### What the task requires
Give back, word for word, the lines in the listing below from the one holding "Definition set_target (s" down to the one holding "mkJob st (j_TargetSHA", both ends included.

### Data for processing
(* ===== verification/Lease.v ===== *)
(** Durable state of the hosted review service (src/services/prreview/store):
    the per-pull-request job document with its lease, the decision functions
    that make up the lease state machine, delivery deduplication and the usage
    ledger, and the in-memory store.

    Times are nanoseconds since the Unix epoch; counters are 64-bit signed and
    wrap. *)

From stdpp Require Import base gmap list strings relations countable.
From S2P Require Import Prelude.

(** * The job document *)

Record JobKey := mkJobKey {
  k_InstallationID : Z; k_Owner : string; k_Repo : string; k_PRNumber : Z }.
#[export] Instance JobKey_eq_dec : EqDecision JobKey.
Proof. solve_decision. Defined.
#[export] Instance JobKey_countable : Countable JobKey.
Proof.
  refine (inj_countable' (λ k, (k_InstallationID k, k_Owner k, k_Repo k, k_PRNumber k))
    (λ '(a, b, c, d), mkJobKey a b c d) _); by intros [].
Defined.

Definition JobStatus := string.
Definition StatusIdle : JobStatus := "idle".
Definition StatusRunning : JobStatus := "running".

Definition zeroTime : Z := -62135596800 * 1000000000.

Record Job := mkJob {
  j_Status : JobStatus;
  j_TargetSHA : string;
  j_LeaseExpiry : Z;
  j_LeaseOwner : string;
  j_LastReviewedSHA : string;
  j_CommentID : Z;
  j_ReviewCount : Z;
  j_TokensUsed : Z }.
Definition zeroJob : Job := mkJob "" "" zeroTime "" "" 0 0 0.

Definition set_target (s : string) (j : Job) : Job :=
  mkJob (j_Status j) s (j_LeaseExpiry j) (j_LeaseOwner j) (j_LastReviewedSHA j) (j_CommentID j)
    (j_ReviewCount j) (j_TokensUsed j).
Definition set_lease (st : JobStatus) (exp : Z) (owner : string) (j : Job) : Job :=
  mkJob st (j_TargetSHA j) exp owner (j_LastReviewedSHA j) (j_CommentID j) (j_ReviewCount j) (j_TokensUsed j).
Definition set_comment (id : Z) (j : Job) : Job :=
  mkJob (j_Status j) (j_TargetSHA j) (j_LeaseExpiry j) (j_LeaseOwner j) (j_LastReviewedSHA j) id
    (j_ReviewCount j) (j_TokensUsed j).

(** 64-bit two's complement. *)
Definition wrap_i64 (z : Z) : Z := (z + 2 ^ 63) mod 2 ^ 64 - 2 ^ 63.

Inductive AcquireAction := ActionRun | ActionSkip.

Definition AcquireDecision (job : Job) (now : Z) (headSHA : string) (leaseTTL : Z) (owner : string)
    : Job * AcquireAction :=
  let job := if negb (String.eqb headSHA (j_LastReviewedSHA job)) || String.eqb (j_TargetSHA job) ""
             then set_target headSHA job else job in
  if String.eqb (j_Status job) StatusRunning && (now <? j_LeaseExpiry job)%Z then (job, ActionSkip)
  else (set_lease StatusRunning (now + leaseTTL) owner job, ActionRun).

Record CompleteOutcome := mkOutcome { co_Post : bool; co_FollowUp : bool; co_FollowUpSHA : string }.

Definition CompleteDecision (job : Job) (reviewedSHA : string) (tokensUsed : Z) (owner : string)
    : Job * CompleteOutcome :=
  if negb (String.eqb (j_LeaseOwner job) owner) then (job, mkOutcome false false "")
  else if String.eqb (j_TargetSHA job) reviewedSHA then
    (mkJob StatusIdle (j_TargetSHA job) zeroTime "" reviewedSHA (j_CommentID job)
       (wrap_i64 (j_ReviewCount job + 1)) (wrap_i64 (j_TokensUsed job + tokensUsed)),
     mkOutcome true false "")
  else (set_lease StatusIdle zeroTime "" job, mkOutcome false true (j_TargetSHA job)).

Definition ReleaseDecision (job : Job) (owner : string) : Job :=
  if negb (String.eqb (j_LeaseOwner job) owner) then job
  else set_lease StatusIdle zeroTime "" job.

(** * The store interface *)

(** What the worker relies on: an atomic read-modify-write and a read, either
    of which may fail; a failed write changes nothing.  A document that was
    never written reads as the zero value.  The Go callbacks hand a result
    back by assigning a captured variable; here the mutation returns it. *)
Class JobStore (S : Type) := {
  js_read : S → JobKey → Job;
  Mutate {A : Type} : JobKey → (Job → Job * A) → S → (Job * A + error) * S;
  Get : JobKey → S → (Job + error) * S;
  Mutate_ok {A} key (f : Job → Job * A) s r s' : Mutate key f s = (inl r, s') →
    r = f (js_read s key) ∧ js_read s' key = r.1 ∧ ∀ k, k ≠ key → js_read s' k = js_read s k;
  Mutate_err {A} key (f : Job → Job * A) s e s' : Mutate key f s = (inr e, s') →
    ∀ k, js_read s' k = js_read s k;
  Get_ok key s j s' : Get key s = (inl j, s') → j = js_read s key;
  Get_same key s r s' : Get key s = (r, s') → ∀ k, js_read s' k = js_read s k;
}.

(** ** The in-memory store *)

Record Usage := mkUsage { u_Reviews : Z; u_Tokens : Z }.
Record Memory := mkMemory {
  m_jobs : gmap JobKey Job;
  m_dedup : gmap string Z;
  m_ledger : gmap Z Usage }.
Definition NewMemory : Memory := mkMemory ∅ ∅ ∅.

Definition Memory_Mutate {A} (key : JobKey) (mutate : Job → Job * A) (m : Memory)
    : (Job * A + error) * Memory :=
  let r := mutate (default zeroJob (m_jobs m !! key)) in
  (inl r, mkMemory (<[key := r.1]> (m_jobs m)) (m_dedup m) (m_ledger m)).
Definition Memory_Get (key : JobKey) (m : Memory) : (Job + error) * Memory :=
  (inl (default zeroJob (m_jobs m !! key)), m).

#[export] Program Instance Memory_store : JobStore Memory := {
  js_read m key := default zeroJob (m_jobs m !! key);
  Mutate := @Memory_Mutate;
  Get := Memory_Get;
}.
Next Obligation.
  intros A key f s j s' [= <- <-]. simpl. split_and!; [done|by rewrite lookup_insert_eq|].
  intros k Hk. by rewrite lookup_insert_ne.
Qed.
Next Obligation. by intros A key f s e s' [=]. Qed.
Next Obligation. by intros key s j s' [= <- _]. Qed.
Next Obligation. by intros key s r s' [= _ <-]. Qed.

(** The same store behind a connection that may fail: a script says which of
    the next operations fail.  It is the second instance of the interface, the
    one that exercises the error paths of its clients. *)
Record Flaky := mkFlaky { f_mem : Memory; f_script : list bool }.
Definition unavailable : error := New "store unavailable".
Definition Flaky_Mutate {A} (key : JobKey) (mutate : Job → Job * A) (f : Flaky)
    : (Job * A + error) * Flaky :=
  match f_script f with
  | true :: l => (inr unavailable, mkFlaky (f_mem f) l)
  | l => let '(r, m) := Memory_Mutate key mutate (f_mem f) in (r, mkFlaky m (tail l))
  end.
Definition Flaky_Get (key : JobKey) (f : Flaky) : (Job + error) * Flaky :=
  match f_script f with
  | true :: l => (inr unavailable, mkFlaky (f_mem f) l)
  | l => ((Memory_Get key (f_mem f)).1, mkFlaky (f_mem f) (tail l))
  end.

#[export] Program Instance Flaky_store : JobStore Flaky := {
  js_read f := js_read (f_mem f);
  Mutate := @Flaky_Mutate;
  Get := Flaky_Get;
}.
Next Obligation.
  intros A key f s r s'. unfold Flaky_Mutate.
  destruct (f_script s) as [|[] l]; try done; intros [= <- <-].
  all: by apply (Mutate_ok (S:=Memory) key f (f_mem s) _ (Memory_Mutate key f (f_mem s)).2).
Qed.
Next Obligation.
  intros A key f s e s'. unfold Flaky_Mutate. by destruct (f_script s) as [|[] l]; intros [= <- <-].
Qed.
Next Obligation.
  intros key s j s'. unfold Flaky_Get. by destruct (f_script s) as [|[] l]; intros [= <- <-].
Qed.
Next Obligation.
  intros key s r s'. unfold Flaky_Get. by destruct (f_script s) as [|[] l]; intros [= <- <-].
Qed.

Definition Memory_Seen (deliveryID : string) (ttl now : Z) (m : Memory) : bool * Memory :=
  match m_dedup m !! deliveryID with
  | Some expiry =>
    if (now <? expiry)%Z then (true, m)
    else (false, mkMemory (m_jobs m) (<[deliveryID := (now + ttl)%Z]> (m_dedup m)) (m_ledger m))
  | None => (false, mkMemory (m_jobs m) (<[deliveryID := (now + ttl)%Z]> (m_dedup m)) (m_ledger m))
  end.
Definition Memory_Forget (deliveryID : string) (m : Memory) : Memory :=
  mkMemory (m_jobs m) (delete deliveryID (m_dedup m)) (m_ledger m).

Definition Memory_Total (id : Z) (m : Memory) : Usage := default (mkUsage 0 0) (m_ledger m !! id).
Definition Memory_Add (id reviews tokens : Z) (m : Memory) : Memory :=
  let u := Memory_Total id m in
  mkMemory (m_jobs m) (m_dedup m)
    (<[id := mkUsage (wrap_i64 (u_Reviews u + reviews)) (wrap_i64 (u_Tokens u + tokens))]> (m_ledger m)).

(** * Facts about the lease *)

Definition holds (owner : string) (j : Job) : Prop := j_LeaseOwner j = owner.

Lemma acquire_owner job now head ttl owner :
  let r := AcquireDecision job now head ttl owner in
  match r.2 with
  | ActionRun => j_LeaseOwner r.1 = owner ∧ j_Status r.1 = StatusRunning ∧ j_LeaseExpiry r.1 = (now + ttl)%Z
  | ActionSkip => j_LeaseOwner r.1 = j_LeaseOwner job ∧ j_Status r.1 = StatusRunning ∧
      (now < j_LeaseExpiry job)%Z ∧ j_LeaseExpiry r.1 = j_LeaseExpiry job
  end.
Proof.
  intros r. unfold r, AcquireDecision. destruct (_ || _); simpl.
  all: destruct (String.eqb_spec (j_Status job) StatusRunning); simpl; try done.
  all: destruct (Z.ltb_spec now (j_LeaseExpiry job)); simpl; done.
Qed.

(** A worker without the lease changes nothing by completing or releasing. *)
Lemma complete_fenced job sha tok owner :
  j_LeaseOwner job ≠ owner → CompleteDecision job sha tok owner = (job, mkOutcome false false "").
Proof. intros H. unfold CompleteDecision. by rewrite (proj2 (String.eqb_neq _ _) H). Qed.
Lemma release_fenced job owner : j_LeaseOwner job ≠ owner → ReleaseDecision job owner = job.
Proof. intros H. unfold ReleaseDecision. by rewrite (proj2 (String.eqb_neq _ _) H). Qed.

Lemma complete_frees job sha tok owner :
  owner ≠ "" → j_LeaseOwner (CompleteDecision job sha tok owner).1 ≠ owner.
Proof.
  intros Ho. unfold CompleteDecision. destruct (String.eqb_spec (j_LeaseOwner job) owner); simpl; [|done].
  destruct (String.eqb _ _); simpl; done.
Qed.
Lemma release_frees job owner : owner ≠ "" → j_LeaseOwner (ReleaseDecision job owner) ≠ owner.
Proof. intros Ho. unfold ReleaseDecision. destruct (String.eqb_spec (j_LeaseOwner job) owner); simpl; done. Qed.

### Task result
Definition set_target (s : string) (j : Job) : Job :=
  mkJob (j_Status j) s (j_LeaseExpiry j) (j_LeaseOwner j) (j_LastReviewedSHA j) (j_CommentID j)
    (j_ReviewCount j) (j_TokensUsed j).
Definition set_lease (st : JobStatus) (exp : Z) (owner : string) (j : Job) : Job :=
  mkJob st (j_TargetSHA j) exp owner (j_LastReviewedSHA j) (j_CommentID j) (j_ReviewCount j) (j_TokensUsed j).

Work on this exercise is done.